EXTRACTED MATERIAL: Begin
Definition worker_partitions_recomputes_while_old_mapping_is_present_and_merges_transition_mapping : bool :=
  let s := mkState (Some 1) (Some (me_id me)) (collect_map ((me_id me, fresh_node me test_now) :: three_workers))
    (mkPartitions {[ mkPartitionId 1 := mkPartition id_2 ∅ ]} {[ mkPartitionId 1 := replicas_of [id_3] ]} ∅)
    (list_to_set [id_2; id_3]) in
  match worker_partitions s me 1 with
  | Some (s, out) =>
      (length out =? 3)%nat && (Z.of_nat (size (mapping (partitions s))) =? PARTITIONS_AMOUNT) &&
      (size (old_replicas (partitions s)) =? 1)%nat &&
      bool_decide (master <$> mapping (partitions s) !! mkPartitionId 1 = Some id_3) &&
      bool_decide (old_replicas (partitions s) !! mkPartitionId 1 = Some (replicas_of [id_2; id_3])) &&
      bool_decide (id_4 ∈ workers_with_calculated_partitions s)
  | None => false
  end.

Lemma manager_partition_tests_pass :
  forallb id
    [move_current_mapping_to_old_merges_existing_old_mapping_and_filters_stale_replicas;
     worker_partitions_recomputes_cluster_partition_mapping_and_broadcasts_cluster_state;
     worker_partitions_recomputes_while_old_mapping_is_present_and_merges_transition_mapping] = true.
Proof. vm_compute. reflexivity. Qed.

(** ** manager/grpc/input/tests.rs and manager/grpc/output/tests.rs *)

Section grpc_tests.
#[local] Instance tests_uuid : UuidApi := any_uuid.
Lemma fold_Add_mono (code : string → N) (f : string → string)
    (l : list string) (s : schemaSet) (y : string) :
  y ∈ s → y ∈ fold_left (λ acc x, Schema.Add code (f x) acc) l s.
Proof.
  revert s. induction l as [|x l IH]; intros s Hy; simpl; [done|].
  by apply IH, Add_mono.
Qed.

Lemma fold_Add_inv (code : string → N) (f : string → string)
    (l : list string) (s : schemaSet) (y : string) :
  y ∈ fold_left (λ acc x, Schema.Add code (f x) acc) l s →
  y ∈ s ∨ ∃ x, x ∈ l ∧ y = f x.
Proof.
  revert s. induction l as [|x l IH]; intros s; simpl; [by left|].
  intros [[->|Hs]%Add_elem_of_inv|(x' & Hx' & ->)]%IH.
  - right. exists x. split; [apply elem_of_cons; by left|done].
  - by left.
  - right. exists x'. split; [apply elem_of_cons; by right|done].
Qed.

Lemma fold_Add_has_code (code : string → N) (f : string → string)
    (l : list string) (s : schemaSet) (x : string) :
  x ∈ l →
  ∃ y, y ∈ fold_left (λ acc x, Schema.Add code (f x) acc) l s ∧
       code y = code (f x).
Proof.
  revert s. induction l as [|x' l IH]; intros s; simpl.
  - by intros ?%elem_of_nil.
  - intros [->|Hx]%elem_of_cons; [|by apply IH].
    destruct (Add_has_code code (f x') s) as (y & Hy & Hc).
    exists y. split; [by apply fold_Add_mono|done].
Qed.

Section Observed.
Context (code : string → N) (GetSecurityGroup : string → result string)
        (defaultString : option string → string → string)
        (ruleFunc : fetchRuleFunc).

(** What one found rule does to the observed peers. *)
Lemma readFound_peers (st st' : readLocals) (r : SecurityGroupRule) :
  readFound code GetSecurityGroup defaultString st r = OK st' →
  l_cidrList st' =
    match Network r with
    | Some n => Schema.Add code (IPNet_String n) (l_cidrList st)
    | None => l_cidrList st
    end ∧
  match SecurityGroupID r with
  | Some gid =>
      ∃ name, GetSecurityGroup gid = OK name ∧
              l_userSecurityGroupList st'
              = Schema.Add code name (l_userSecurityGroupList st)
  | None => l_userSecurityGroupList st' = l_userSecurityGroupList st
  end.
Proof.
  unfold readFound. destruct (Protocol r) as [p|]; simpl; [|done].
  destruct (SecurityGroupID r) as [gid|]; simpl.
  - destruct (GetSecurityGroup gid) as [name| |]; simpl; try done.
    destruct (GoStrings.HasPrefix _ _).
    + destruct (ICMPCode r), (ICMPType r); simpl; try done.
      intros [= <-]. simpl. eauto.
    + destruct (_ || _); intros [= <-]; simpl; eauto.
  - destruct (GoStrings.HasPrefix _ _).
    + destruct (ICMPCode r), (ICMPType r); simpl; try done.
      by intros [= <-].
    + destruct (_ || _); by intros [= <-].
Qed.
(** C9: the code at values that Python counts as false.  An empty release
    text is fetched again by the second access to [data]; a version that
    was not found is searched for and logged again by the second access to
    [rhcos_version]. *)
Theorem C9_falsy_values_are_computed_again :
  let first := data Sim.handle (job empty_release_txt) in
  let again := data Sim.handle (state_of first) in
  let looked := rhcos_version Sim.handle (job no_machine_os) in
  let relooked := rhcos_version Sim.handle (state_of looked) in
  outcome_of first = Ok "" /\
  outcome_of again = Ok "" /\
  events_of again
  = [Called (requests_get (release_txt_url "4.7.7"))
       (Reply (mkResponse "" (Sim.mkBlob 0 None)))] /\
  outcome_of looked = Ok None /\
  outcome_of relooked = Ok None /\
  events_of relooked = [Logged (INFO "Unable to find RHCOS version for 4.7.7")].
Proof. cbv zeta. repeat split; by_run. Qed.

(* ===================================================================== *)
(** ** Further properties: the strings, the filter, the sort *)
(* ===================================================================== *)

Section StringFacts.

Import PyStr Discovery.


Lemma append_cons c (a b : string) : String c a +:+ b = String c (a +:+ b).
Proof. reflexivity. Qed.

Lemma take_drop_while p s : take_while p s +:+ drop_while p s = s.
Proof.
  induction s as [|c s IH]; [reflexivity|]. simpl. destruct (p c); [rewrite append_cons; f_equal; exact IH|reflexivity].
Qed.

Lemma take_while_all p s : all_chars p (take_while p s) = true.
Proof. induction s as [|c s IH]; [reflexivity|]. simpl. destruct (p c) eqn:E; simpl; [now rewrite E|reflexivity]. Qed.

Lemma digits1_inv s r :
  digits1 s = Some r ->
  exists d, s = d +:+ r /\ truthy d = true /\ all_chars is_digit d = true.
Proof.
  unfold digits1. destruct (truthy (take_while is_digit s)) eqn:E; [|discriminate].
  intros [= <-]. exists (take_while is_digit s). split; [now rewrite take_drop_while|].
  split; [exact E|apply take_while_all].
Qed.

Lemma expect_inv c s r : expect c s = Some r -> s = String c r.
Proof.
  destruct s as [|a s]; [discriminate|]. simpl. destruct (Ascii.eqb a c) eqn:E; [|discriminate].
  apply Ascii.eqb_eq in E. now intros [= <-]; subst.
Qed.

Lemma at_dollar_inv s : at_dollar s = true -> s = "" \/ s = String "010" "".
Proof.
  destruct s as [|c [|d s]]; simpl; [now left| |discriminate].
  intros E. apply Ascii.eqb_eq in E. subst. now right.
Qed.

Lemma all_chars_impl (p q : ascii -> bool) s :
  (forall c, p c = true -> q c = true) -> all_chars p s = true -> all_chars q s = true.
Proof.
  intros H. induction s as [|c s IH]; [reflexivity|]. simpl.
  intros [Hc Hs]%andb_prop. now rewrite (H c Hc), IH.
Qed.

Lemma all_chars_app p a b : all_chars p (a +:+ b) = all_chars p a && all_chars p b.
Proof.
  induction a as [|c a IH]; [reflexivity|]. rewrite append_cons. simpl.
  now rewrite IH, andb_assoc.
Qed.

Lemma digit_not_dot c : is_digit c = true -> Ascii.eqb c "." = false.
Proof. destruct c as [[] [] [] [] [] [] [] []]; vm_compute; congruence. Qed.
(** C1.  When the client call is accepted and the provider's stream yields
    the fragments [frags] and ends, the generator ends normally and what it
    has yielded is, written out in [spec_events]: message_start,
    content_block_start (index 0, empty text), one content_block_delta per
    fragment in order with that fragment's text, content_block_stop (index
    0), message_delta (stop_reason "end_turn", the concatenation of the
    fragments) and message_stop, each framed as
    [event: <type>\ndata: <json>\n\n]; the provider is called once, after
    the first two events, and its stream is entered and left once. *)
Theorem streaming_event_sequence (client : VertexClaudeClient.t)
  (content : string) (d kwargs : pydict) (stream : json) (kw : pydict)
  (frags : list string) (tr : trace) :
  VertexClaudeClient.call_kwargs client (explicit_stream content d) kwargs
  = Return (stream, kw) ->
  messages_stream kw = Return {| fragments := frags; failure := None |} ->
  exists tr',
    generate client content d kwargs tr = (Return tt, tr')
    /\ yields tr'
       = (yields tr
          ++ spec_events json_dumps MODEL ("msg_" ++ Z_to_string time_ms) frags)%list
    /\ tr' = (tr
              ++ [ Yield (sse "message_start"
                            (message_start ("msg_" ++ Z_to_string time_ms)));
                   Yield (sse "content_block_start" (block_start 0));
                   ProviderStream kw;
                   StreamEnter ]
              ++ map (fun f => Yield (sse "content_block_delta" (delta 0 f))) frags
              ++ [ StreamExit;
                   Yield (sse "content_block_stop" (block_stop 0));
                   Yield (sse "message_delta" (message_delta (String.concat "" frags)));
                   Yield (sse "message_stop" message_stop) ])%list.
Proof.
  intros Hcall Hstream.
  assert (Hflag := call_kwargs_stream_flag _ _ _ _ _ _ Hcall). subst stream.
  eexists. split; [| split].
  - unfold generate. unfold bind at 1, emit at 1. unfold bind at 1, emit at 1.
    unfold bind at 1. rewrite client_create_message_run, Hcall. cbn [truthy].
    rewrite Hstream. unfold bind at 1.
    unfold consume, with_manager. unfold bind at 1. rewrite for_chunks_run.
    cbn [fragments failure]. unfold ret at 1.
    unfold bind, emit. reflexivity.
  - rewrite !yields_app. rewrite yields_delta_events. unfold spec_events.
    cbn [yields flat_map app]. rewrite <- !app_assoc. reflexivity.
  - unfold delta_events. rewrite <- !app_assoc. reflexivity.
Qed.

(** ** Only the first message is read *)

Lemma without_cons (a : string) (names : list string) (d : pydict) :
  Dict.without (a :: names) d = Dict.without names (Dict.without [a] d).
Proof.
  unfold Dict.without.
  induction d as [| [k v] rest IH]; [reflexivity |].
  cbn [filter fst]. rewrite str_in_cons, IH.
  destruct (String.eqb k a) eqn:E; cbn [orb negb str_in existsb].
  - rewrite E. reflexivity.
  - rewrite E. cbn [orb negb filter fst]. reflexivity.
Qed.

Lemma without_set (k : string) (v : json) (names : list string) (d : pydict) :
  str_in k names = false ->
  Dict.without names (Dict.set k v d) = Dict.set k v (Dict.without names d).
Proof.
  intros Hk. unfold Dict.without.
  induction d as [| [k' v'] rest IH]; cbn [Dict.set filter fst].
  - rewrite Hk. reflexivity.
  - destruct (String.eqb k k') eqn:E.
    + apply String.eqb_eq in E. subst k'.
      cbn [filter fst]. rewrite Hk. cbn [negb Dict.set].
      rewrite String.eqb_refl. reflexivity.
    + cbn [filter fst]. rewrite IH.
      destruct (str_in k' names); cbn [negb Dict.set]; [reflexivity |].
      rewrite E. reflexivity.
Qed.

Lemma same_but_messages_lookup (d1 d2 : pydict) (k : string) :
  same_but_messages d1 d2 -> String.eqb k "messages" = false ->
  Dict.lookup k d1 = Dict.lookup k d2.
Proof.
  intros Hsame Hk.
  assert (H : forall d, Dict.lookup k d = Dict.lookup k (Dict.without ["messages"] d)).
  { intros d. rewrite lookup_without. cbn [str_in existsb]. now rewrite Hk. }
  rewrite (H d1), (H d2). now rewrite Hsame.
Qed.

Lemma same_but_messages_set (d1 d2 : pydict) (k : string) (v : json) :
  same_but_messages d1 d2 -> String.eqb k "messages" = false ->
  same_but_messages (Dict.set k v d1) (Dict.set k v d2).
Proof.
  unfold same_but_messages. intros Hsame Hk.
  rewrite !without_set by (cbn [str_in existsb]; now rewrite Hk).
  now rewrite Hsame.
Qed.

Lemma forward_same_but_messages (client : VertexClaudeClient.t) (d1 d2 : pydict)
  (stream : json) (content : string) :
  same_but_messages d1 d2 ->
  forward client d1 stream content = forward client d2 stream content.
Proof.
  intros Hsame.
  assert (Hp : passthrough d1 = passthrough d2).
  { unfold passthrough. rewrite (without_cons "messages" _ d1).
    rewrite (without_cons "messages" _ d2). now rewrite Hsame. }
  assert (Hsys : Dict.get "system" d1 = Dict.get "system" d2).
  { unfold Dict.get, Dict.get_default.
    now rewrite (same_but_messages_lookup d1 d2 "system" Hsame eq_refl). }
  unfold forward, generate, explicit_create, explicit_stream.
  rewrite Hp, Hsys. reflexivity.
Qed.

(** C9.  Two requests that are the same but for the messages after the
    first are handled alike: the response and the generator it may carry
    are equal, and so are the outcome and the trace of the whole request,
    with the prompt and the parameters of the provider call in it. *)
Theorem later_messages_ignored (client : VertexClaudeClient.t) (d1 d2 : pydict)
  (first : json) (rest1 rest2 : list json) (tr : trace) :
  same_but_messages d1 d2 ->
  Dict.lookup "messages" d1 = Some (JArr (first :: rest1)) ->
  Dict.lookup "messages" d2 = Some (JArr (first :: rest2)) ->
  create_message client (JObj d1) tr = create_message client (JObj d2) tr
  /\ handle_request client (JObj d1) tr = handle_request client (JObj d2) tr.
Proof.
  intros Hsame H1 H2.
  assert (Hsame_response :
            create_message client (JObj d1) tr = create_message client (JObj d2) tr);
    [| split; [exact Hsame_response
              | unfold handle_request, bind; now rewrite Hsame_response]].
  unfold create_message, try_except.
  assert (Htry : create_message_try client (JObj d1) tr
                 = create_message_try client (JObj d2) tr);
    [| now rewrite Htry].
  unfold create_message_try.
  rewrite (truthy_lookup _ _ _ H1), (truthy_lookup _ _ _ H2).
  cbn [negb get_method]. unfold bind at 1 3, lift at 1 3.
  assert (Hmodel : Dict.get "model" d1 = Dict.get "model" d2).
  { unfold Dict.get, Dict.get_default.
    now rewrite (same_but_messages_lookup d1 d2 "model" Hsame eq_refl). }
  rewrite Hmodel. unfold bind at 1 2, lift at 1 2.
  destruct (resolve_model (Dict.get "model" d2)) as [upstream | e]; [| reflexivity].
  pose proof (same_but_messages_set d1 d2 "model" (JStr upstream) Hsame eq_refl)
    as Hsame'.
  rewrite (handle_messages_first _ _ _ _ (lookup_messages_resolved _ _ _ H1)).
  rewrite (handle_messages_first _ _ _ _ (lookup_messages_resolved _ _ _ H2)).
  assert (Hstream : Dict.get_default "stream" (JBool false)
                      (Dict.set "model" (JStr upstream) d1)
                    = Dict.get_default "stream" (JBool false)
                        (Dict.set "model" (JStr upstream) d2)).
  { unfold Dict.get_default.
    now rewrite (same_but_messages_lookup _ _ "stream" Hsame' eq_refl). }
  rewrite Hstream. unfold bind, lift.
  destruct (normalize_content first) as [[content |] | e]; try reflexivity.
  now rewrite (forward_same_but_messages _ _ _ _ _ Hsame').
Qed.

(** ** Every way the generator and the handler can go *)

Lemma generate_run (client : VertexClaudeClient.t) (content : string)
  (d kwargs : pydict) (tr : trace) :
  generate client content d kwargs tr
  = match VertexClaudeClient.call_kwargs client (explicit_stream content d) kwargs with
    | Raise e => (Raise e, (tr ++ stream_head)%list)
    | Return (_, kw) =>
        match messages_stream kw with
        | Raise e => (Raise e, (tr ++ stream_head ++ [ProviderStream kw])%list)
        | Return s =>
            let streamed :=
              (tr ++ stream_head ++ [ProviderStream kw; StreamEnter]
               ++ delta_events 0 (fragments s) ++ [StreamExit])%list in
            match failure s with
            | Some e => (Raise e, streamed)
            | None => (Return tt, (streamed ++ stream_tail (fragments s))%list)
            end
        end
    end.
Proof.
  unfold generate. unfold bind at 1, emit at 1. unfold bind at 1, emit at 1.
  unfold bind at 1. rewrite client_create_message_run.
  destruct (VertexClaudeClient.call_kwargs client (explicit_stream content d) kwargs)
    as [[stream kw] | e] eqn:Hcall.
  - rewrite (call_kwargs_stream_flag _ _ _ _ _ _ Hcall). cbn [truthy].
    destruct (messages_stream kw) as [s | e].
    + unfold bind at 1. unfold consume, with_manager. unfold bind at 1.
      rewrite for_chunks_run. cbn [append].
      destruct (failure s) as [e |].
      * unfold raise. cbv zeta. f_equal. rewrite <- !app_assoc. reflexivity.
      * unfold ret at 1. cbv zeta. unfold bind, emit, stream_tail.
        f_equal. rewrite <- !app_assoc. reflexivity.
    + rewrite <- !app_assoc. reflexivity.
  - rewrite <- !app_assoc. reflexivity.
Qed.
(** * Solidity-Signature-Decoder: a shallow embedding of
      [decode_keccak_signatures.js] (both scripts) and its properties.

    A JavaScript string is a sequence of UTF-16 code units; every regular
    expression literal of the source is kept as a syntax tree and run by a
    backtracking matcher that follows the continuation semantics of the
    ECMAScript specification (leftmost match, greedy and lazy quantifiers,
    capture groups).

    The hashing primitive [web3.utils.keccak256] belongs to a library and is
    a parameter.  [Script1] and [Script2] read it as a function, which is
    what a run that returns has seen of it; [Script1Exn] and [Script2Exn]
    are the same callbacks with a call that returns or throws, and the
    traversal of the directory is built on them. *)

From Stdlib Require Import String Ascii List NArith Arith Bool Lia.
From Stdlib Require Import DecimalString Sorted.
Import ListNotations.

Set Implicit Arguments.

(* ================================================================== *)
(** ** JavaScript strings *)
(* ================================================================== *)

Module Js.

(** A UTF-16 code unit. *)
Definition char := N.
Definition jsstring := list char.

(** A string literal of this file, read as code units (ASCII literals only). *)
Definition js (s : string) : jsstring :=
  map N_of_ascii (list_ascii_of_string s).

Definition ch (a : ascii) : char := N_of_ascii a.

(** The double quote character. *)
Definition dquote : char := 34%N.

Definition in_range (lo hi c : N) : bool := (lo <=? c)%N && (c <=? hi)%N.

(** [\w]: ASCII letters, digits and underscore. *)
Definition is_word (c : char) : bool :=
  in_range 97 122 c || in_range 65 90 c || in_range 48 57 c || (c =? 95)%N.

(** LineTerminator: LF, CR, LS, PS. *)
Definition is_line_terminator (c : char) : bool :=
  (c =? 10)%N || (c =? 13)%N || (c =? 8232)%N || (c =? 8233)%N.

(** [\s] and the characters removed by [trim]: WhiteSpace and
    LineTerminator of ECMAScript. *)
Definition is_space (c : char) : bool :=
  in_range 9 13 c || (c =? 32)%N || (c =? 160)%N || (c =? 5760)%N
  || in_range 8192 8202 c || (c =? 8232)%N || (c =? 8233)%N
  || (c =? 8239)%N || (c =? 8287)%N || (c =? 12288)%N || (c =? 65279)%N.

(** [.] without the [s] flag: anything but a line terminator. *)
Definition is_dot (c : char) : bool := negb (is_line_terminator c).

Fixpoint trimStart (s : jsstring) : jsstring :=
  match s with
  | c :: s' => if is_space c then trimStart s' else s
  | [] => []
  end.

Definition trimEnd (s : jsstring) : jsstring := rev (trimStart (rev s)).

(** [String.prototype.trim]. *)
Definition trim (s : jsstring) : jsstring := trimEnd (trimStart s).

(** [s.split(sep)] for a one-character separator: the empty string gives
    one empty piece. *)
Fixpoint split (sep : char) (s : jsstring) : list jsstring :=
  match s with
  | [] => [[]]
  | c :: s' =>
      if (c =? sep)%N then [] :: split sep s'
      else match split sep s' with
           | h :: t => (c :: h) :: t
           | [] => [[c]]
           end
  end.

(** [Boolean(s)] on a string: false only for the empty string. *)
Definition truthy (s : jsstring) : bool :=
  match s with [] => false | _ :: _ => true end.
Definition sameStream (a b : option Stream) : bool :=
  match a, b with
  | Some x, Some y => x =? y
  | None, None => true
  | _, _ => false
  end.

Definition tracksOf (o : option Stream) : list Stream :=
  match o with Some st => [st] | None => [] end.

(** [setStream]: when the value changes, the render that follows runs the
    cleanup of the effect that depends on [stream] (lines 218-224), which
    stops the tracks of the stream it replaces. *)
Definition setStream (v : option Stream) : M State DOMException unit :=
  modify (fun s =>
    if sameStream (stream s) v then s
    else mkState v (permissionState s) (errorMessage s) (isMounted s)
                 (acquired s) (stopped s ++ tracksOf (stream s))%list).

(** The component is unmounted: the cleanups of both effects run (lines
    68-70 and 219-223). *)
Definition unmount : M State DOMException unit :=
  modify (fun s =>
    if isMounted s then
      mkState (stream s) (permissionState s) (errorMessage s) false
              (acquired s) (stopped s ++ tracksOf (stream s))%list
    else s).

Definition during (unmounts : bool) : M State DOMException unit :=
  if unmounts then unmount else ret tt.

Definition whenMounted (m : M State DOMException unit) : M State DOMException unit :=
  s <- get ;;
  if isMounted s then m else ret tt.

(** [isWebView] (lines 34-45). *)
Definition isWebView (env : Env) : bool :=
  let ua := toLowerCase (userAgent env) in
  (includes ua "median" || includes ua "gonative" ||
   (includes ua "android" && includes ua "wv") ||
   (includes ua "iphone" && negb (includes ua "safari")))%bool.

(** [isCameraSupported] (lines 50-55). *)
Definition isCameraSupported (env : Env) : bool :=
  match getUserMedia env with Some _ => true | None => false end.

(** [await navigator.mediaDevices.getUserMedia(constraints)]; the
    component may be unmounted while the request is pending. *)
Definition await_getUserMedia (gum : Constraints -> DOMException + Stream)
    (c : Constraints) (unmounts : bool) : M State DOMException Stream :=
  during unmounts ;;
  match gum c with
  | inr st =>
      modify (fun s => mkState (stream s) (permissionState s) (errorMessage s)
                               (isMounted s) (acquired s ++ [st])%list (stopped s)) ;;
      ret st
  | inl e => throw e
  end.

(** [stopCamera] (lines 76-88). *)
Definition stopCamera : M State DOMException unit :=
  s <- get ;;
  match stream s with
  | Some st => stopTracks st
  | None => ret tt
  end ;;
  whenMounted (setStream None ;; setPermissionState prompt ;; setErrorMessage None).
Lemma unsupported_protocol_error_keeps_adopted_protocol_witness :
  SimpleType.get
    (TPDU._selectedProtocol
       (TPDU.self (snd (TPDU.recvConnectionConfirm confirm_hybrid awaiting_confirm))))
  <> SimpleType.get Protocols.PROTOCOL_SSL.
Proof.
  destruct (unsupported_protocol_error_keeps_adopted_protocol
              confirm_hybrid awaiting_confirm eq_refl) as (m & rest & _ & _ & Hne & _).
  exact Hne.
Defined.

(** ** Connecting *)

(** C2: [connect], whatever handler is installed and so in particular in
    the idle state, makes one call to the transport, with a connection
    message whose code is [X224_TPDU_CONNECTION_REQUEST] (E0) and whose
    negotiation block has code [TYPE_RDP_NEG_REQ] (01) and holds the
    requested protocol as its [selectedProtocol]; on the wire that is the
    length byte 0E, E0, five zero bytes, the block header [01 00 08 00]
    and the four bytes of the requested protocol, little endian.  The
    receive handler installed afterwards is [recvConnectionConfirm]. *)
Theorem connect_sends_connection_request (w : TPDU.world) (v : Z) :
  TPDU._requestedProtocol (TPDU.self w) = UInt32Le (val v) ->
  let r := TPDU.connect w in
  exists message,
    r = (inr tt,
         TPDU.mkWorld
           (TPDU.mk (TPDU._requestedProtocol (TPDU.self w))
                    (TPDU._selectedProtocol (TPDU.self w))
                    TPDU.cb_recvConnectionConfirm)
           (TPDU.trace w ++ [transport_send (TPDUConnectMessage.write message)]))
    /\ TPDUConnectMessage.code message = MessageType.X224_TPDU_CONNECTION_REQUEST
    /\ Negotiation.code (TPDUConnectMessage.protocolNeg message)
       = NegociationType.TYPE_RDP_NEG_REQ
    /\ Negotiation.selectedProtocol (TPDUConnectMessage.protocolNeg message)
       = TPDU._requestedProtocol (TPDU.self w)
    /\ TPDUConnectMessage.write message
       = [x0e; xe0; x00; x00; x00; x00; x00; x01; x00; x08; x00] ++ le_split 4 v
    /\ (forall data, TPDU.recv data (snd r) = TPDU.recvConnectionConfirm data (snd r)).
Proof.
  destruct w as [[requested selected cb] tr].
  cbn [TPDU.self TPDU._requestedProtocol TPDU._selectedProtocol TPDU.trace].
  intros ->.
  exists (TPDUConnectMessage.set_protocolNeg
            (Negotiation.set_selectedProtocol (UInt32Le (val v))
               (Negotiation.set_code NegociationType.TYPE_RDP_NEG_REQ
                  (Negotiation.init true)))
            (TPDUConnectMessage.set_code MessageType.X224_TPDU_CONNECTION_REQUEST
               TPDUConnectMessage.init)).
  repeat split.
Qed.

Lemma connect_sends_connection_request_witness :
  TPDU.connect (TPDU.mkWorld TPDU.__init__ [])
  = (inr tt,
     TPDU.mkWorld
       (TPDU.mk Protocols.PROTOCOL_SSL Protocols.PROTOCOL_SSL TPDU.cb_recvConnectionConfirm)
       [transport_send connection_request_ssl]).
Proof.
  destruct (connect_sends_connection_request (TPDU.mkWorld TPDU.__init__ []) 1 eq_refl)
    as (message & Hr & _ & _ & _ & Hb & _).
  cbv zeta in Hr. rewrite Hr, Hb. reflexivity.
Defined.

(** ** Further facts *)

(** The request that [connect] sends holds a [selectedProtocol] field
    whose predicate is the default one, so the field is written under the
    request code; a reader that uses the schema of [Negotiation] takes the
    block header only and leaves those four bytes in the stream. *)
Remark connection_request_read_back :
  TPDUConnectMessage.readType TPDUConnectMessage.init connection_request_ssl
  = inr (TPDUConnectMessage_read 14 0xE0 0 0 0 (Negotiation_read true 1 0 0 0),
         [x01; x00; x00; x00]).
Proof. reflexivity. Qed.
EXTRACTED MATERIAL: End
__WORK ORDER__.
Read through the entries and copy every line that includes "failure".

__SOLUTION TO THIS EXERCISE__.
  messages_stream kw = Return {| fragments := frags; failure := None |} ->
    cbn [fragments failure]. unfold ret at 1.
            match failure s with
      destruct (failure s) as [e |].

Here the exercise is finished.